Roma - Non è un'ammissione di colpevolezza, ma certamente un modo per recuperare parte della reputazione ormai perduta. L'ex-divinità del social networking MySpace ha così
stretto la mano ai vertici della statunitense
Federal Trade Commission (FTC), a quasi due anni dall'inchiesta
avviata grazie ad un articolo pubblicato dal quotidiano
Wall Street Journal.
La piattaforma di Beverly Hills era stata
accusata di aver permesso la trasmissione di una massa di informazioni personali,
consegnando i dati di milioni di utenti tra le braccia di aziende specializzate in pubblicità e profilazione mirata all'advertising.

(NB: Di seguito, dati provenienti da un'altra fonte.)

Lemma advanced_mode_listed m :
  advanced_blend_mode_from_gl_enum m <> BLEND_NONE -> In m (map fst advanced_blend_modes).
Proof.
  unfold advanced_blend_mode_from_gl_enum. destruct (find _ _) as [[x y]|] eqn:F; [|congruence].
  intros _. apply find_some in F. destruct F as [Hin Heq]. cbn [fst] in Heq. apply Z.eqb_eq in Heq.
  subst. now apply (in_map fst) in Hin.
Qed.

Lemma equation_fits e m : legal_equation e m = true -> e16 m = m.
Proof.
  unfold legal_equation. intros H. apply orb_true_iff in H. destruct H as [H|H].
  - now apply (simple_equation_fits e).
  - apply negb_true_iff, Z.eqb_neq in H. unfold advanced_blend_mode in H.
    destruct (_mesa_has_KHR_blend_equation_advanced e); [|congruence].
    apply advanced_mode_listed, one_of_In in H.
    revert H. apply e16_listed. vm_compute. reflexivity.
Qed.

(** ** Depth, stencil *)

Lemma depth_func_safe f a : safe a (depth_func f false a).
Proof.
  unfold depth_func. cbv zeta. repeat branch. sflush G_Depth. repeat peel. intros _.
  unfold legal_depth. cbn. apply negb_false_iff in E0. now rewrite depth_func_fits.
Qed.

Lemma DepthMask_safe b a : safe a (_mesa_DepthMask b a).
Proof. unfold _mesa_DepthMask. cbv zeta. repeat branch. sflush G_Depth. repeat peel. apply lg_depth. Qed.

Lemma DepthBounds_safe x y a : safe a (_mesa_DepthBoundsEXT x y a).
Proof. unfold _mesa_DepthBoundsEXT. cbv zeta. repeat branch. sflush G_Depth. repeat peel. apply lg_depth. Qed.

Lemma ClearDepth_safe d a : safe a (_mesa_ClearDepth d a).
Proof. unfold _mesa_ClearDepth. repeat peel. apply lg_depth. Qed.

Lemma upd_nth_length {A} n (f : A -> A) l : length (upd_nth n f l) = length l.
Proof. revert n. induction l as [|x l IH]; intros [|n]; simpl; auto. Qed.

Lemma upd_nth_Forall {A} (P : A -> Prop) n f l :
  (forall x, P x -> P (f x)) -> Forall P l -> Forall P (upd_nth n f l).
Proof.
  intros Hf Hl. revert n. induction Hl as [|x l Hx Hl IH]; intros [|n]; simpl; auto.
Qed.

Lemma set_at_length i v l : length (set_at i v l) = length l.
Proof. apply upd_nth_length. Qed.

Lemma set_at_Forall (P : Z -> Prop) i v l : P v -> Forall P l -> Forall P (set_at i v l).
Proof. intros Hv. apply upd_nth_Forall. auto. Qed.

Lemma store_func_legal i f r m s :
  validate_stencil_func f = true -> legal_stencil s -> legal_stencil (store_func i f r m s).
Proof.
  intros Hf []. constructor; cbn; rewrite ?set_at_length; auto.
  apply set_at_Forall; [now rewrite stencil_func_fits | assumption].
Qed.

Lemma store_op_legal i f zf zp s :
  validate_stencil_op f = true -> validate_stencil_op zf = true -> validate_stencil_op zp = true ->
  legal_stencil s -> legal_stencil (store_op i f zf zp s).
Proof.
  intros Hf Hzf Hzp []. constructor; cbn; rewrite ?set_at_length; auto;
    apply set_at_Forall; auto; now rewrite stencil_op_fits.
Qed.

Lemma store_mask_legal i m s : legal_stencil s -> legal_stencil (store_mask i m s).
Proof. intros []. constructor; cbn; rewrite ?set_at_length; auto. Qed.

#[export] Hint Resolve store_func_legal store_op_legal store_mask_legal lg_stencil : gl.

Lemma stencil_func_safe f r m a : validate_stencil_func f = true -> safe a (stencil_func f r m a).
Proof.
  intros Hf. unfold stencil_func, call_driver_two_side. cbv zeta.
  repeat branch; sflush G_Stencil; repeat peel; auto 6 with gl.
Qed.

Lemma stencil_op_safe f zf zp a :
  validate_stencil_op f = true -> validate_stencil_op zf = true -> validate_stencil_op zp = true ->
  safe a (stencil_op f zf zp a).
Proof.
  intros Hf Hzf Hzp. unfold stencil_op, call_driver_two_side. cbv zeta.
  repeat branch; sflush G_Stencil; repeat peel; auto 6 with gl.
Qed.

Lemma StencilMask_safe m a : safe a (_mesa_StencilMask m a).
Proof.
  unfold _mesa_StencilMask, call_driver_two_side. cbv zeta.
  repeat branch; sflush G_Stencil; repeat peel; auto 6 with gl.
Qed.

Lemma StencilFuncSeparateATI_safe f b r m a : safe a (_mesa_StencilFuncSeparateATI f b r m a).
Proof.
  unfold _mesa_StencilFuncSeparateATI. cbv zeta. repeat branch. zbool.
  sflush G_Stencil; repeat peel; auto 6 with gl.
Qed.

Lemma set_op_face_safe i sf zf zp a :
  validate_stencil_op sf = true -> validate_stencil_op zf = true -> validate_stencil_op zp = true ->
  safe a (snd (set_op_face i sf zf zp a)).
Proof.
  intros Hf Hzf Hzp. unfold set_op_face. destruct (same_op _ _ _ _ _); [apply safe_refl|]. cbv zeta. cbn [snd].
  sflush G_Stencil. repeat peel. auto with gl.
Qed.

Lemma stencil_op_separate_safe f sf zf zp a :
  validate_stencil_op sf = true -> validate_stencil_op zf = true -> validate_stencil_op zp = true ->
  safe a (stencil_op_separate f sf zf zp a).
Proof.
  intros Hf Hzf Hzp. unfold stencil_op_separate.
  destruct (if negb (f =? GL_BACK) then _ else _) as [s0 c0] eqn:E0.
  destruct (if negb (f =? GL_FRONT) then _ else _) as [s1 c1] eqn:E1.
  assert (H0 : safe a c0).
  { replace c0 with (snd (s0, c0)) by reflexivity. rewrite <- E0. clear E0 E1.
    destruct (negb _); [now apply set_op_face_safe | apply safe_refl]. }
  assert (H1 : safe c0 c1).
  { replace c1 with (snd (s1, c1)) by reflexivity. rewrite <- E1. clear E0 E1.
    destruct (negb _); [now apply set_op_face_safe | apply safe_refl]. }
  apply (safe_trans _ _ _ H0), (safe_trans _ _ _ H1).
  destruct (s0 || s1); [apply safe_driver | apply safe_refl].
Qed.

Lemma stencil_func_separate_safe f fn r m a :
  validate_stencil_func fn = true -> safe a (stencil_func_separate f fn r m a).
Proof.
  intros Hf. unfold stencil_func_separate. cbv zeta. sflush G_Stencil. repeat peel; auto 6 with gl.
Qed.

Lemma stencil_mask_separate_safe f m a : safe a (stencil_mask_separate f m a).
Proof. unfold stencil_mask_separate. cbv zeta. sflush G_Stencil. repeat peel; auto 6 with gl. Qed.

Lemma ClearStencil_safe s a : safe a (_mesa_ClearStencil s a).
Proof. unfold _mesa_ClearStencil. repeat peel. intros []. destruct lg_stencil0. now constructor. Qed.

Lemma ActiveStencilFace_safe f a : safe a (_mesa_ActiveStencilFaceEXT f a).
Proof.
  unfold _mesa_ActiveStencilFaceEXT. repeat peel. intros []. destruct lg_stencil0.
  constructor; auto. cbn. destruct (_ =? _); auto.
Qed.

(** ** Scissor *)

Lemma at_index_safe n i k a :
  0 <= i < Z.of_nat n -> safe a (k a) -> safe a (at_index n i k a).
Proof.
  intros Hi Hk. unfold at_index.
  destruct (Z.leb_spec 0 i), (Z.ltb_spec i (Z.of_nat n)); try lia. exact Hk.
Qed.

Lemma set_scissor_no_notify_safe i r a :
  0 <= i < Z.of_nat MAX_VIEWPORTS -> nonneg_rect r -> safe a (set_scissor_no_notify i r a).
Proof.
  intros Hi Hr. unfold set_scissor_no_notify. apply at_index_safe; [assumption|].
  cbv zeta. repeat branch. sflush G_ScissorRect. repeat peel. intros [].
  destruct lg_scissor0. constructor; auto; cbn.
  - unfold upd_Z. now rewrite upd_nth_length.
  - now apply upd_nth_Forall.
Qed.

(** A loop whose body is safe at every index it reaches. *)
Lemma for_range_safe from to body a :
  (forall i c, env c = env a -> from <= i < to -> safe c (body i c)) ->
  safe a (for_range from to body a).
Proof.
  intros Hb. unfold for_range.
  assert (Hl : Forall (fun k => from <= from + Z.of_nat k < to) (seq 0 (Z.to_nat (to - from)))).
  { apply Forall_forall. intros k Hk. apply in_seq in Hk. lia. }
  revert Hl. generalize (seq 0 (Z.to_nat (to - from))). intros l Hl.
  enough (H : forall c, env c = env a -> safe c (fold_left (fun c k => body (from + Z.of_nat k) c) l c))
    by (apply H; reflexivity).
  induction Hl as [|k l Hk Hl IH]; intros c Hc; simpl; [apply safe_refl|].
  intros Hleg. destruct (Hb _ c Hc Hk Hleg) as (H1 & E1 & T1).
  apply (safe_trans c _ _ (Hb _ c Hc Hk)); [|assumption]. apply IH. congruence.
Qed.

Lemma set_scissor_safe i r a :
  0 <= i < Z.of_nat MAX_VIEWPORTS -> nonneg_rect r -> safe a (_mesa_set_scissor i r a).
Proof.
  intros. unfold _mesa_set_scissor. cbv zeta. peel. now apply set_scissor_no_notify_safe.
Qed.

Lemma with_legal a b : (legal a -> safe a b) -> safe a b.
Proof. intros H Ha. now apply H. Qed.

Lemma scissor_safe r a : nonneg_rect r -> safe a (scissor r a).
Proof.
  intros Hr. apply with_legal. intros [(_ & Hv & _) _ _ _ _ _ _].
  unfold scissor. cbv zeta. peel. apply for_range_safe. intros. apply set_scissor_no_notify_safe; [lia | assumption].
Qed.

Una pratica abituale per alcune delle applicazioni più popolari come
Tag Me e
Rock You Pets.
MySpace ha ora trovato
un accordo con i commissari a stelle e strisce,
sottoponendosi per i prossimi 20 anni a controlli di routine sull'effettivo grado di tutela della privacy degli utenti iscritti. Nessuna sanzione pecuniaria per il sito, condannato per aver infranto le promesse fatte agli utenti in materia di raccolta e trattamento dei dati personali.
Stando ai dettagli dell'
accordo, la piattaforma californiana avrebbe fornito agli inserzionisti i cosiddetti
MySpace ID,
quei numeri unici che vengono assegnati a ciascuno dei profili registrati. Senza chiedere alcuna autorizzazione agli stessi utenti del sito, del tutto ignari di essere trattati come merce di scambio con i signori della pubblicità.